Lemma Connect_wp data c :
  client_wf c →
  wp (ClientOps.Connect data)
    (λ _ c', client_wf c' ∧ cl_config c' = cl_config c ∧
       ((cl_state c' = ClientStateInvalidConnectToken ∧ cl_hasPacketKeys c' = false) ∨
        (cl_state c' = ClientStateSendingConnectionRequest ∧ wf_public (cl_connectToken c') ∧
         cl_sequence c' = 0 ∧ cl_loopback c' = false ∧ cl_shouldDisconnect c' = false ∧
         cl_serverAddressIndex c' = 0 ∧
         aget (ct_serverAddresses (cl_connectToken c')) 0 = Some (cl_serverAddress c') ∧
         cl_readPacketKey c' = ct_serverToClientKey (cl_connectToken c') ∧
         cl_writePacketKey c' = ct_clientToServerKey (cl_connectToken c')))) c.
Proof.
  intros Hwf. unfold ClientOps.Connect. apply wp_bind.
  eapply wp_mono; [by apply Disconnect_wp|].
  intros [] c1 ([Hwf1 Hcfg _] & Hidle & _). destruct (cw_idle _ Hwf1 Hidle) as (Hs & Hno & Hsd & Hlb).
  apply wp_bind, wp_gets, wp_bind.
  destruct (public_read_total (cl_connectToken c1) data (cw_shape _ Hwf1)) as (err & t & Hread & Hsh & Hok).
  eapply wp_lift; [done|]. apply wp_bind, wp_modify. destruct err as [e|].
  - apply wp_setState. intros evs _. split_and!; [|done|by left].
    destruct Hwf1; split; simpl; auto; unfold_constants; try done; lia.
  - specialize (Hok eq_refl). pose proof (wt_serverAddresses _ Hok) as Hnum.
    destruct (aget_Some (ct_serverAddresses t) 0) as [a Ha].
    { rewrite (ps_serverAddresses _ Hsh). clia. }
    apply wp_bind. eapply wp_lift; [done|]. apply wp_bind, wp_modify, wp_bind, wp_modify, wp_setState.
    intros evs _. split_and!; [|done|right; by split_and!].
    destruct Hsh. destruct Hwf1; split; simpl; auto using length_zeros with go; unfold_constants;
      try done; try lia.
    intros _ _. split_and!; [done|done|lia|]. destruct Hnum as [? _]. lia.
Qed.

(** ** Runs *)
Inductive client_op :=
| OpConnect (connectTokenData : list byte)
| OpUpdate (now : Z) (arr : arrivals) (time : float64)
| OpProcessPacket (now : Z) (from : Address) (packetData : list byte)
| OpSendPacket (packetData : list byte)
| OpReceivePacket
| OpDisconnect
| OpConnectLoopback (clientIndex maxClients : Z)
| OpDisconnectLoopback
| OpProcessLoopbackPacket (packetData : list byte) (packetSequence : Z)
| OpClose.

Definition client_step (op : client_op) : M Client unit :=
  match op with
  | OpConnect data => ClientOps.Connect data
  | OpUpdate now arr time => ClientOps.Update now arr time
  | OpProcessPacket now from data => ClientOps.ProcessPacket now from data
  | OpSendPacket data => ClientOps.SendPacket data
  | OpReceivePacket => _ ← ClientOps.ReceivePacket; mret tt
  | OpDisconnect => ClientOps.Disconnect_
  | OpConnectLoopback i m => ClientOps.ConnectLoopback i m
  | OpDisconnectLoopback => ClientOps.DisconnectLoopback
  | OpProcessLoopbackPacket data s => ClientOps.ProcessLoopbackPacket data s
  | OpClose => ClientOps.Close
  end.
Definition client_run (ops : list client_op) : M Client unit := for_ ops client_step.

(** The callbacks that a call needs are set. *)
Definition op_served (cfg : clientConfig) (op : client_op) : Prop :=
  match op with
  | OpConnectLoopback _ _ => cc_sendLoopbackPacketCallback cfg = true
  | OpUpdate _ _ _ => receive_ok cfg
  | _ => True
  end.
(** The calls that never make a loopback client. *)
Definition loopback_stays (c c' : Client) : Prop :=
  cl_config c' = cl_config c ∧ (cl_loopback c = false → cl_loopback c' = false).
#[export] Instance loopback_stays_preorder : PreOrder loopback_stays.
Proof.
  split; [by split|]. intros c1 c2 c3 [A1 B1] [A2 B2]. split; [congruence|auto].
Qed.
Create HintDb stays discriminated.
#[local] Hint Constants Opaque : stays.
Ltac stays_auto := keeps_auto ltac:(first [solve [auto with stays nocore] | by split]).
Lemma client_emit_stays evs : keeps loopback_stays (ClientOps.emit evs).
Proof. unfold ClientOps.emit. stays_auto. Qed.
Hint Resolve client_emit_stays : stays.
Lemma setState_stays st : keeps loopback_stays (ClientOps.setState st).
Proof. unfold ClientOps.setState. stays_auto. Qed.
Lemma sendPacketToServerInternal_stays p : keeps loopback_stays (ClientOps.sendPacketToServerInternal p).
Proof. unfold ClientOps.sendPacketToServerInternal. stays_auto. Qed.
Hint Resolve setState_stays sendPacketToServerInternal_stays : stays.
Lemma resetConnectionData_stays st : keeps loopback_stays (ClientOps.resetConnectionData st).
Proof. unfold ClientOps.resetConnectionData, ClientOps.resetBeforeNextConnect. stays_auto. Qed.
Hint Resolve resetConnectionData_stays : stays.
Lemma disconnectInternal_stays st send : keeps loopback_stays (ClientOps.disconnectInternal st send).
Proof. unfold ClientOps.disconnectInternal. stays_auto. Qed.
Hint Resolve disconnectInternal_stays : stays.
Lemma nextServerOr_stays st : keeps loopback_stays (ClientOps.nextServerOr st).
Proof.
  unfold ClientOps.nextServerOr, ClientOps.connectToNextServer, ClientOps.resetBeforeNextConnect. stays_auto.
Qed.
Lemma client_ProcessPacket_stays now from d : keeps loopback_stays (ClientOps.ProcessPacket now from d).
Proof. unfold ClientOps.ProcessPacket, ClientOps.processPacketInternal. stays_auto. Qed.
Hint Resolve nextServerOr_stays client_ProcessPacket_stays : stays.
Lemma client_Update_stays now arr time : keeps loopback_stays (ClientOps.Update now arr time).
Proof.
  unfold ClientOps.Update, ClientOps.receivePackets, ClientOps.processAll, ClientOps.sendPackets,
    ClientOps.checkTimeouts. stays_auto.
Qed.
Hint Resolve client_Update_stays : stays.
Lemma client_step_stays op :
  (∀ i m, op ≠ OpConnectLoopback i m) → keeps loopback_stays (client_step op).
Proof.
  intros Hop. destruct op; try (by destruct (Hop clientIndex maxClients)); cbn [client_step];
    unfold ClientOps.Connect, ClientOps.SendPacket, ClientOps.ReceivePacket, ClientOps.Disconnect_,
      ClientOps.DisconnectLoopback, ClientOps.ProcessLoopbackPacket, ClientOps.Close,
      ClientOps.resetBeforeNextConnect; stays_auto.
Qed.

Lemma ReceivePacket_wp c :
  client_wf c →
  wp ClientOps.ReceivePacket
    (λ r c', client_wf c' ∧ ∃ q, c' = c <| cl_packetReceiveQueue := q |> ∧
       (is_Some r.1 → numPackets q < numPackets (cl_packetReceiveQueue c))) c.
Proof.
  intros Hwf. unfold ClientOps.ReceivePacket. apply wp_bind, wp_zoom.
  destruct (pop_total (cl_packetReceiveQueue c) (cw_queue _ Hwf)) as ([o s] & q & Hpop & Hq & Hn).
  eapply wp_run; [done|].
  assert (client_wf (c <| cl_packetReceiveQueue := q |>)) by (by wf_update Hwf).
  destruct o; apply wp_ret; (split; [done|]; exists q; split; [done|]); [by eauto|by intros []].
Qed.
Lemma drop_received c :
  client_wf c → wp (client_step OpReceivePacket)
    (λ _ c', client_wf c' ∧ ∃ q, c' = c <| cl_packetReceiveQueue := q |>) c.
Proof.
  intros Hwf. apply wp_bind. eapply wp_mono; [by apply ReceivePacket_wp|].
  intros r c' (? & q & ? & _). apply wp_ret. eauto.
Qed.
---*---
## TASK DETAILS
Show every line above in which the word "from" appears.

## SOLUTION TO THE PROBLEM
| OpProcessPacket (now : Z) (from : Address) (packetData : list byte)
  | OpProcessPacket now from data => ClientOps.ProcessPacket now from data
Lemma client_ProcessPacket_stays now from d : keeps loopback_stays (ClientOps.ProcessPacket now from d).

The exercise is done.